AirSculpt Technologies Inc. Reports Fiscal 2025 Performance
AirSculpt Technologies Inc., a health‑care company headquartered in Miami Beach, Florida, released its fourth‑quarter and full‑year results for fiscal 2025 on April 2, 2026. The company, listed on Nasdaq under the ticker AIRS, provided the following key figures:
| Metric | Q4 2025 | FY 2025 |
|---|---|---|
| Revenue | $34.6 million | $152.9 million |
| YoY change | ‑11.79 % | ‑15.5 % |
| Net loss per share | ‑$0.020 | ‑$0.058 |
| YoY EPS change | ‑77.8 % | ‑58 % |
Revenue Trends
In the fourth quarter, AirSculpt reported revenue of $34.6 million, a decline of 11.79 % from the $39.2 million recorded in the same quarter of 2024. For the entire fiscal year, revenue fell to $152.9 million, down 15.5 % compared with $180.4 million in FY 2024. The company attributes the decline to a slowdown in demand for its custom body‑contouring services during the reporting period.
Earnings Impact
The company recorded a net loss of $0.020 per share in Q4, compared with a loss of $0.090 per share in the previous year’s same period.
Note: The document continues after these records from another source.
(* ===== verification/Ctx.v ===== *)
(** The shared worker context ([worker/src/ctx.rs]): which stream entries this
    process holds, the per-queue TTL, the wall clock reading, and the outcome an
    executor's response stands for. *)
From S2P Require Import Prelude Float64 Envelope Stats.
Open Scope Z_scope.

(** ** Stream ids *)

(** [str::split_once('-')]. *)
Definition split_once (sep : ascii) (l : bytes) : option (bytes * bytes) :=
  match break (Ascii.eqb sep) l with
  | (a, _ :: b) => Some (a, b)
  | (_, []) => None
  end.

Definition parse_stream_id (id : string) : option (Z * Z) :=
  '(ms, seq) ← split_once "-" (bytes_of id);
  m ← parse_u64 ms;
  s ← parse_u64 seq;
  Some (m, s).

(** How Redis prints an id. *)
Definition stream_id (ms seq : Z) : string := dec ms +:+ "-" +:+ dec seq.

Lemma parse_stream_id_dec ms seq : is_u64 ms -> is_u64 seq -> parse_stream_id (stream_id ms seq) = Some (ms, seq).
Proof.
  intros Hm Hs. unfold parse_stream_id, stream_id, split_once.
  rewrite !bytes_of_app, !bytes_of_dec. change (bytes_of "-") with ["-"%char]. cbn [app].
  rewrite break_prefix; cbn [mbind option_bind].
  - rewrite parse_dec by done. cbn [mbind option_bind]. by rewrite parse_dec.
  - intros c Hc. destruct (Ascii.eqb_spec "-" c) as [<-|]; [|done].
    pose proof (dec_digits_all 20 ms (proj1 Hm) _ Hc). discriminate.
  - intros c l [= <- _]. done.
Qed.

(** ** Held entries *)

Abbreviation Inflight := (gmap string (gset (Z * Z))).

(** [InflightEntry]: the queue whose set it names, [None] for an inert guard. *)
Record InflightEntry := { set_of : option string; entry_id : Z * Z }.

(** [InflightEntry::track]: only the queues of the map have a set. *)
Definition track (m : Inflight) (queue stream_id : string) : Inflight * InflightEntry :=
  match m !! queue, parse_stream_id stream_id with
  | Some s, Some id => (<[queue := {[id]} ∪ s]> m, {| set_of := Some queue; entry_id := id |})
  | _, _ => (m, {| set_of := None; entry_id := (0, 0) |})
  end.

(** [Drop for InflightEntry], on every exit path, a panic included. *)
Definition drop_entry (m : Inflight) (g : InflightEntry) : Inflight :=
  match set_of g with
  | Some q => alter (fun s => s ∖ {[entry_id g]}) q m
  | None => m
  end.

Definition holds_entry (m : Inflight) (queue stream_id : string) : bool :=
  match m !! queue, parse_stream_id stream_id with
  | Some s, Some id => bool_decide (id ∈ s)
  | _, _ => false
  end.

(** ** Counters, TTL, clock *)

(** [DecrGuard]: one [fetch_sub] when dropped. *)
Definition decr_guard (counter : Z) : Z := as_i64 (counter - 1).

Definition QUEUE_TTL_WILDCARD : string := "*".

Definition queue_ttl_ms (ttls : gmap string Z) (queue : string) : option Z :=
  match ttls !! queue with Some t => Some t | None => ttls !! QUEUE_TTL_WILDCARD end.

(** [cpu_overflow]: 0 before the pool starts. *)
Definition cpu_overflow (pool_overflow : option Z) : Z := default 0 pool_overflow.

(** [cpu_backlog]: the depth, and the log edge it notes. *)
Definition cpu_backlog (pool_overflow : option Z) (s : bool * Z) (now_ms : Z) : Z * ((bool * Z) * option backlog_log) :=
  let n := cpu_overflow pool_overflow in (n, note_cpu_backlog s n now_ms).

(** [now_ms_from]: [None] is a clock before 1970; the millisecond count is cast
    to [u64]. *)
Definition now_ms_from (since_epoch_millis : option Z) : Z :=
  match since_epoch_millis with Some d => wrap64 d | None => 0 end.

(** ** Executor responses *)

Inductive Outcome :=
| Success (json : string)
| ForceRetry (countdown : option f64) (err : ErrorJson)
| Failure (err : ErrorJson) (retryable : bool).

Record PyResp := {
  pr_ok : bool; pr_result : option string; pr_error : option ErrorJson; pr_retry : bool;
  pr_countdown : option f64; pr_retryable : option bool;
}.

Section pyresp.
(** The derived [Deserialize] of [PyResp], its error already displayed. *)
Context (de_pyresp : string -> result string PyResp).

Definition parse_pyresp (s : string) (from_cpu : bool) : Outcome :=
  match de_pyresp s with
  | Err e =>
      Failure (error_new "WorkerShimError"
        ("unparseable executor response (" +:+ e +:+ "): " +:+ str_of (safe_truncate (bytes_of s) 512))) true
  | Ok resp =>
      if pr_ok resp then Success (default "null"%string (pr_result resp)) else
      let err := default (error_new "UnknownError" "executor reported failure without error") (pr_error resp) in
      if pr_retry resp || (from_cpu && String.eqb (type_ err) "Retry") then ForceRetry (pr_countdown resp) err
      else Failure err (default (negb (String.eqb (type_ err) "SerializationError")) (pr_retryable resp))
  end.
End pyresp.

(** The comment says a [SerializationError] is never retryable; an explicit
    [retryable] field overrides that. *)
Example serialization_error_retryable :
  parse_pyresp (fun _ => Ok {| pr_ok := false; pr_result := None;
      pr_error := Some (error_new "SerializationError" ""); pr_retry := false; pr_countdown := None;
      pr_retryable := Some true |}) "" true = Failure (error_new "SerializationError" "") true.
Proof. reflexivity. Qed.

(** ** The held set is the set of live guards *)

Inductive track_event := Track (queue id : string) | DropNth (n : nat).

(** Tracked entries and the guards alive. *)
Definition track_step (st : Inflight * list InflightEntry) (e : track_event) : Inflight * list InflightEntry :=
  let '(m, gs) := st in
  match e with
  | Track q id => let '(m', g) := track m q id in (m', g :: gs)
  | DropNth n => match gs !! n with
      | Some g => (drop_entry m g, delete n gs)
      | None => (m, gs)
      end
  end.

(** A delivery of an entry already held never reaches [track]: recovery skips
    held entries, and [XREADGROUP >] delivers an entry once. *)
Fixpoint tracked_once (st : Inflight * list InflightEntry) (es : list track_event) : Prop :=
  match es with
  | [] => True
  | e :: rest =>
      match e with Track q id => holds_entry st.1 q id = false | _ => True end /\ tracked_once (track_step st e) rest
  end.

Definition live (gs : list InflightEntry) (q : string) (id : Z * Z) : Prop :=
  {| set_of := Some q; entry_id := id |} ∈ gs.

(** Exactly the live guards' ids are held, one guard each. *)
Definition held_inv (st : Inflight * list InflightEntry) : Prop :=
  (forall q s, st.1 !! q = Some s -> forall id, id ∈ s <-> live st.2 q id) /\
  (forall q id, live st.2 q id -> is_Some (st.1 !! q)) /\
  NoDup (filter (fun g => set_of g <> None) st.2).

Lemma held_track st q id : held_inv st -> holds_entry st.1 q id = false -> held_inv (track_step st (Track q id)).
Proof.
  destruct st as [m gs]. intros (H1 & H2 & H3) Hn. unfold holds_entry in Hn. cbn in *. unfold track.
  destruct (m !! q) as [s|] eqn:Em; [destruct (parse_stream_id id) as [p|]|]; cbn [fst snd].
  - apply bool_decide_eq_false_1 in Hn. split_and!; cbn [fst snd].
    + intros q' s'. destruct (decide (q' = q)) as [->|Hq].
      * rewrite lookup_insert_eq. intros [= <-] i. unfold live. rewrite elem_of_union, elem_of_singleton, elem_of_cons.
        rewrite (H1 q s Em i). split; intros [?|?]; simplify_eq; auto.
      * rewrite lookup_insert_ne by done. intros E i. unfold live. rewrite elem_of_cons, (H1 q' s' E i).
        split; [auto|intros [?|?]; [simplify_eq|done]].
    + intros q' i [E|E]%elem_of_cons; simplify_eq; [rewrite lookup_insert_eq; eauto|].
      apply lookup_insert_is_Some'. right. by eapply H2.
    + rewrite filter_cons_True by done. constructor; [|done].
      intros [_ E]%list_elem_of_filter. apply Hn, (H1 q s Em). exact E.
  - split_and!; cbn [fst snd]; [..|done].
    + intros q' s' E i. rewrite (H1 q' s' E i). unfold live. rewrite elem_of_cons. naive_solver.
    + intros q' i [E|E]%elem_of_cons; [done|by eapply H2].
  - assert (track_out : forall q' i, live ({| set_of := None; entry_id := (0, 0) |} :: gs) q' i <-> live gs q' i).
    { intros. unfold live. rewrite elem_of_cons. naive_solver. }
    split_and!; cbn [fst snd]; [..|done].
    + intros q' s' E i. by rewrite track_out, (H1 q' s' E i).
    + intros q' i E. apply track_out in E. by eapply H2.
Qed.

Lemma held_drop st n : held_inv st -> held_inv (track_step st (DropNth n)).
Proof.
  destruct st as [m gs]. intros (H1 & H2 & H3). cbn in *. destruct (gs !! n) as [g|] eqn:En; [|done].
  pose proof (delete_Permutation gs n g En) as P. revert P. generalize (delete n gs) as gs'. intros gs' P.
  assert (HL : forall q i, live gs q i <-> g = {| set_of := Some q; entry_id := i |} \/ live (gs') q i).
  { intros. unfold live. rewrite P, elem_of_cons. naive_solver. }
  assert (HN : NoDup (filter (fun g => set_of g <> None) (g :: gs'))) by (by rewrite <- P).
  unfold drop_entry. destruct g as [[q|] i]; cbn.
  - rewrite filter_cons_True in HN by done. inversion HN as [|?? Hni HN']; subst. split_and!; cbn [fst snd]; [..|done].
    + intros q' s'. destruct (decide (q' = q)) as [->|Hq].
      * rewrite lookup_alter_eq. destruct (m !! q) as [s|] eqn:Em; [|done]. intros [= <-] j.
        rewrite elem_of_difference, elem_of_singleton, (H1 q s Em j), HL.
        split; [intros [[?|?] ?]; simplify_eq; done|]. intros Hj. split; [by right|]. intros ->.
        apply Hni. apply list_elem_of_filter. done.
      * rewrite lookup_alter_ne by done. intros E j. rewrite (H1 q' s' E j), HL.
        split; [intros [?|?]; simplify_eq; done|by right].
    + intros q' j E. destruct (H2 q' j) as [s E']; [apply HL; by right|].
      destruct (decide (q' = q)) as [->|]; [rewrite lookup_alter_eq, E'|rewrite lookup_alter_ne by done]; eauto.
  - rewrite filter_cons_False in HN by (cbn; tauto). split_and!; cbn [fst snd]; [..|done].
    + intros q s E j. rewrite (H1 q s E j), HL. split; [by intros [?|?]|by right].
    + intros q j E. apply (H2 q j), HL. by right.
Qed.

Lemma held_run es : forall st, held_inv st -> tracked_once st es -> held_inv (fold_left track_step es st).
Proof.
  induction es as [|e es IH]; intros st HI HO; [done|]. cbn in *. destruct HO as [H1 H2]. apply IH; [|done].
  destruct e; [by apply held_track|by apply held_drop].
Qed.

(** Whatever the interleaving of deliveries and completions, an entry is
    held exactly while a guard for it is alive, so recovery skips it exactly
    that long: no entry leaks as permanently held, none is reclaimed while held. *)
Theorem held_iff_guard_alive queues es q id p :
  let st0 := (gset_to_gmap ∅ queues, []) in
  tracked_once st0 es -> q ∈ queues -> parse_stream_id id = Some p ->
  let st := fold_left track_step es st0 in
  holds_entry st.1 q id = true <-> live st.2 q p.
Proof.
  intros st0 HO Hq Hp st.
  assert (HI : held_inv st).
  { apply held_run; [|done]. split_and!; cbn [fst snd]; [|set_solver|constructor].
    intros q' s [_ <-]%lookup_gset_to_gmap_Some i. unfold live. set_solver. }
  assert (Hd : q ∈ dom st.1).
  { unfold st. clear - Hq. assert (H0 : q ∈ dom st0.1) by (cbn; by rewrite dom_gset_to_gmap). clear Hq. revert H0.
    generalize st0. induction es as [|e es IH]; intros [m gs] H; [done|]. cbn. apply IH.
    destruct e as [q' i|n]; cbn in *.
    - unfold track. destruct (m !! q'), (parse_stream_id i); cbn; set_solver.
    - destruct (gs !! n); [|done]. unfold drop_entry. destruct (set_of _); [|done]. cbn. by rewrite dom_alter. }
  apply elem_of_dom in Hd as [s Hs]. destruct HI as (H1 & _ & _). unfold holds_entry. rewrite Hs, Hp.
  rewrite bool_decide_eq_true. apply (H1 q s Hs).
Qed.

Lemma held_iff_guard_alive_witness :
  let st := fold_left track_step [Track "q" "5-1"; Track "q" "5-2"; DropNth 1] (gset_to_gmap ∅ {["q"]}, []) in
  holds_entry st.1 "q" "5-2" = true.
Proof.
  apply (held_iff_guard_alive {["q"]} [Track "q" "5-1"; Track "q" "5-2"; DropNth 1] "q" "5-2" (5, 2)).
  - cbn. repeat split; vm_compute; reflexivity.
  - set_solver.
  - vm_compute. reflexivity.
  - vm_compute. apply list_elem_of_here.
Defined.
For the full year, the loss widened to $0.058 per share from $0.140 per share in FY 2024. The earnings decline reflects higher operating expenses and a lower revenue base.
Market Context
The stock closed at $2.73 on March 31, 2026, within a 52‑week range of $1.51 to $12.00. With a market capitalization of approximately $179 million, AirSculpt trades at a negative price‑to‑earnings ratio of ‑9.19, reflecting its current profitability challenges.
Company Overview
AirSculpt Technologies offers a proprietary, minimally invasive procedure that removes unwanted fat for clients in the United States. Its services are marketed through the website elitebodysculpture.com. The company’s primary focus remains on expanding its customer base while managing operating costs.
Outlook
Analysts expect the company to continue facing headwinds in the short term due to the revenue decline and ongoing loss per share. No guidance for FY 2026 has been released at this time.